> **Exercise details**:
Using the records underneath, tally the lines where the word "Inductive" appears and please give only the count.

> **Given information**:
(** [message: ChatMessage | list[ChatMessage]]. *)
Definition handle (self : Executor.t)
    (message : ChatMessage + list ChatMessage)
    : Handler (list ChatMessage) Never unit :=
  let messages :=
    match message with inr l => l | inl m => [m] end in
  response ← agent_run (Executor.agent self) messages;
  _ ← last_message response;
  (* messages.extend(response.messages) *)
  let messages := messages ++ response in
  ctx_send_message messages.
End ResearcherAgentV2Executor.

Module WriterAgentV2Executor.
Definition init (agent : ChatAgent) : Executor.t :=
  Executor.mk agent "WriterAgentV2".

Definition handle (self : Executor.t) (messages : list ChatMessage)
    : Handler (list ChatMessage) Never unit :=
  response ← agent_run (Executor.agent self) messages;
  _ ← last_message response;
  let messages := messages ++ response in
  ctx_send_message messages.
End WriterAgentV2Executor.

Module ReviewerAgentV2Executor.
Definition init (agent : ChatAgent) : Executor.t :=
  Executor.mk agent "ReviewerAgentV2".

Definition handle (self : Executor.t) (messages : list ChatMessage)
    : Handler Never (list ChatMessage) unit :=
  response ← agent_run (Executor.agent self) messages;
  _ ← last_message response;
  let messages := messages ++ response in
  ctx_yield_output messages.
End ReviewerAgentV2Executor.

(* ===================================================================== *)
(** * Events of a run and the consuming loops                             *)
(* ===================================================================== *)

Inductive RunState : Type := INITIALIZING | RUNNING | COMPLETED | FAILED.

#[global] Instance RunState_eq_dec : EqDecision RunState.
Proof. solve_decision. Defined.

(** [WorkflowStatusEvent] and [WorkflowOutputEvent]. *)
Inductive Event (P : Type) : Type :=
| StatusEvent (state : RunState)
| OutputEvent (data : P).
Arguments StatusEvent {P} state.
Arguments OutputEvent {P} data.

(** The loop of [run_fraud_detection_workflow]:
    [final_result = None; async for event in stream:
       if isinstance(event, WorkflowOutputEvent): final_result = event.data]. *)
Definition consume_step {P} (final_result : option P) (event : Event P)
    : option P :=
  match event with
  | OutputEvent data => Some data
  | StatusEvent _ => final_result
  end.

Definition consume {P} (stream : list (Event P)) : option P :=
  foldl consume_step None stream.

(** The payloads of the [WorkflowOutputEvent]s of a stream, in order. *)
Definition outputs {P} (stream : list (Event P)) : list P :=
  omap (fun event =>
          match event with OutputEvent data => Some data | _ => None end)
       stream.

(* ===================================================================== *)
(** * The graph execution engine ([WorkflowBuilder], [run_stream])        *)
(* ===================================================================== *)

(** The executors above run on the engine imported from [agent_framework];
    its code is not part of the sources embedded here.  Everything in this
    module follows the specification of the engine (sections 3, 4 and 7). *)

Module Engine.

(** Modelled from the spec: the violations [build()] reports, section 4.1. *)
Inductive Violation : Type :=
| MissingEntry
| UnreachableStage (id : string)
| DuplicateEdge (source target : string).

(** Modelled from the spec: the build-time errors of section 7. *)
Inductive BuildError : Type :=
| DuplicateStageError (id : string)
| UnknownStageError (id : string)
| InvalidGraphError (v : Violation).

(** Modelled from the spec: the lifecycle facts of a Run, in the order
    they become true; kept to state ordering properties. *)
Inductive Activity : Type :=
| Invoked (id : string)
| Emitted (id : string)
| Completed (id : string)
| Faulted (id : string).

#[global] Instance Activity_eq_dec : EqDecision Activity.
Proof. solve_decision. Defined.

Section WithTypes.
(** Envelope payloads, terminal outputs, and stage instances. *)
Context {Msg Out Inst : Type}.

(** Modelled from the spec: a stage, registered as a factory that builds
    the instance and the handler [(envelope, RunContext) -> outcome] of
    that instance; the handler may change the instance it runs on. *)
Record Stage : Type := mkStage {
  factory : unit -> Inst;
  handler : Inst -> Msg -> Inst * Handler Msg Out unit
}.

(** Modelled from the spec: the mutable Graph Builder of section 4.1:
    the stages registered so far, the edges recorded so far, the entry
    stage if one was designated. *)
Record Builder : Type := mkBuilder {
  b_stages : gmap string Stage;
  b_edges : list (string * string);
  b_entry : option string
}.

> **Solution**:
5